> [Task description]:
Take each line of the records below that contains the string "ZBool" and copy it.

> [Dataset extract]:
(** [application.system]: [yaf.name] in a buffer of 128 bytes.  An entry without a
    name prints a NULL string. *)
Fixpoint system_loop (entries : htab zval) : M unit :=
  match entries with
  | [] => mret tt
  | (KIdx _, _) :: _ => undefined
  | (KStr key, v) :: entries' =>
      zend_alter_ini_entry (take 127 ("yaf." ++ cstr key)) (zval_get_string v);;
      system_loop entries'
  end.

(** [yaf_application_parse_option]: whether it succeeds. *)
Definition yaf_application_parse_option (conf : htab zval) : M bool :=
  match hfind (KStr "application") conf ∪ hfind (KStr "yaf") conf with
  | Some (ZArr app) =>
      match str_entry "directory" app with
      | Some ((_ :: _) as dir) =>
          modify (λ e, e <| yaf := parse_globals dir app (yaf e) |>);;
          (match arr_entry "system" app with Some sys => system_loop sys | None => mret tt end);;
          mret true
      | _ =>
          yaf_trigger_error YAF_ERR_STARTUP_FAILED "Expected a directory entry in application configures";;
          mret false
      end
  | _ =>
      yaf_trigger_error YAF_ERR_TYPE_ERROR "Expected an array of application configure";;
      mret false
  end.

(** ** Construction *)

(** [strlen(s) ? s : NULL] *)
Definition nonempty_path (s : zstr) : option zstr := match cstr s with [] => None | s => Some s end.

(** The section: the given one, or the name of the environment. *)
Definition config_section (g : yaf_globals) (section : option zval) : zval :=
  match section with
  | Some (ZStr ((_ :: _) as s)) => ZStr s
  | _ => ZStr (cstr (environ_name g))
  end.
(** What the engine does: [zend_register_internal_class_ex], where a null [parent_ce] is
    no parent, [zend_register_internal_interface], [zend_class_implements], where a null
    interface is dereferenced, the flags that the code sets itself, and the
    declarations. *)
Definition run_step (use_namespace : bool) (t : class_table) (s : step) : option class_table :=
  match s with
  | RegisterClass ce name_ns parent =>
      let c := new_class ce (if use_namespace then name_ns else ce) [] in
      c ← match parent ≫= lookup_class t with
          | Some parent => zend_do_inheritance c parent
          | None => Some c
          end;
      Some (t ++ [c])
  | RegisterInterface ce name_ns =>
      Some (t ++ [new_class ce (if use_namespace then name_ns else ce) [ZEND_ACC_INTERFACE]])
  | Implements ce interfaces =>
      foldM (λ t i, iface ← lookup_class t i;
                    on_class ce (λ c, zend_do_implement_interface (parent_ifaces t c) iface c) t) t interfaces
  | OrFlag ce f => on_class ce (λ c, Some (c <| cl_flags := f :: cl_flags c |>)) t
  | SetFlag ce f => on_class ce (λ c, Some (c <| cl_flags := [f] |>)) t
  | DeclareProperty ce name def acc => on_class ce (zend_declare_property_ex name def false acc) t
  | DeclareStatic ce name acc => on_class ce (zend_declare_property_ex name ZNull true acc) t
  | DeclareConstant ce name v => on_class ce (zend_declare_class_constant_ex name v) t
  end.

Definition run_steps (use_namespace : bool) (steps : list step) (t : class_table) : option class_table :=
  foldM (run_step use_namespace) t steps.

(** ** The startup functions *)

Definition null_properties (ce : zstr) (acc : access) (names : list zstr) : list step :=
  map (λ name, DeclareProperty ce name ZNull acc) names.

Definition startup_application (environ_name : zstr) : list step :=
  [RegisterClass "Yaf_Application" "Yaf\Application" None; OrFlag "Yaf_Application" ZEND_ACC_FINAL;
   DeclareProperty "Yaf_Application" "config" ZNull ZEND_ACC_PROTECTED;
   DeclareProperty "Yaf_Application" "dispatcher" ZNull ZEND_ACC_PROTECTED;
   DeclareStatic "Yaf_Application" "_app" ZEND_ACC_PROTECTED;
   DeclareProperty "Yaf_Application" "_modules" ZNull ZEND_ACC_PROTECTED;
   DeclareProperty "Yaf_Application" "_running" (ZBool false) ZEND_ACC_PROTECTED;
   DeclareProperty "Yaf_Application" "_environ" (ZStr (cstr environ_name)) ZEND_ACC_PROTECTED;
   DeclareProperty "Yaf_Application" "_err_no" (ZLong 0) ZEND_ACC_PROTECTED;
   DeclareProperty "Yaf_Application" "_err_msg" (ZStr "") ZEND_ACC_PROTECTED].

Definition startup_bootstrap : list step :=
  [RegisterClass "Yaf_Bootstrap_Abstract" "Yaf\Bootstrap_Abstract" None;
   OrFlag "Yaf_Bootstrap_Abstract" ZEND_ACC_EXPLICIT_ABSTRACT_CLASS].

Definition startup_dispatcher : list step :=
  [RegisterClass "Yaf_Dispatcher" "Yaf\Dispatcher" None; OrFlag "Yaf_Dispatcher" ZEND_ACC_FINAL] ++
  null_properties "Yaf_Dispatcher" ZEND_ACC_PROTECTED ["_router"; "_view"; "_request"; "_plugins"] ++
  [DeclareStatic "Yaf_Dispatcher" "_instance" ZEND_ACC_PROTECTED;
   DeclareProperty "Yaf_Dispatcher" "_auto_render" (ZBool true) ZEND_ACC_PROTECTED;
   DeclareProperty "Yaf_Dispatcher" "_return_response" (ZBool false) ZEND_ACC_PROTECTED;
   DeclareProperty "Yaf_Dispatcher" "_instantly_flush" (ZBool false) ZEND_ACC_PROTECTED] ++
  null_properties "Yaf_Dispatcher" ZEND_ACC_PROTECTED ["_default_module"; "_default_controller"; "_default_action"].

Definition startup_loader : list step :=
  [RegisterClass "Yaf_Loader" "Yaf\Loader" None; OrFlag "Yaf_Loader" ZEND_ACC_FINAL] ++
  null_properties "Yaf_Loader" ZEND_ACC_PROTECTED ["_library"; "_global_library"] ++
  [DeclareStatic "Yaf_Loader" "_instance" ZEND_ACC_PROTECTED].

> [Answer to this problem]:
   DeclareProperty "Yaf_Application" "_running" (ZBool false) ZEND_ACC_PROTECTED;
   DeclareProperty "Yaf_Dispatcher" "_auto_render" (ZBool true) ZEND_ACC_PROTECTED;
   DeclareProperty "Yaf_Dispatcher" "_return_response" (ZBool false) ZEND_ACC_PROTECTED;
   DeclareProperty "Yaf_Dispatcher" "_instantly_flush" (ZBool false) ZEND_ACC_PROTECTED] ++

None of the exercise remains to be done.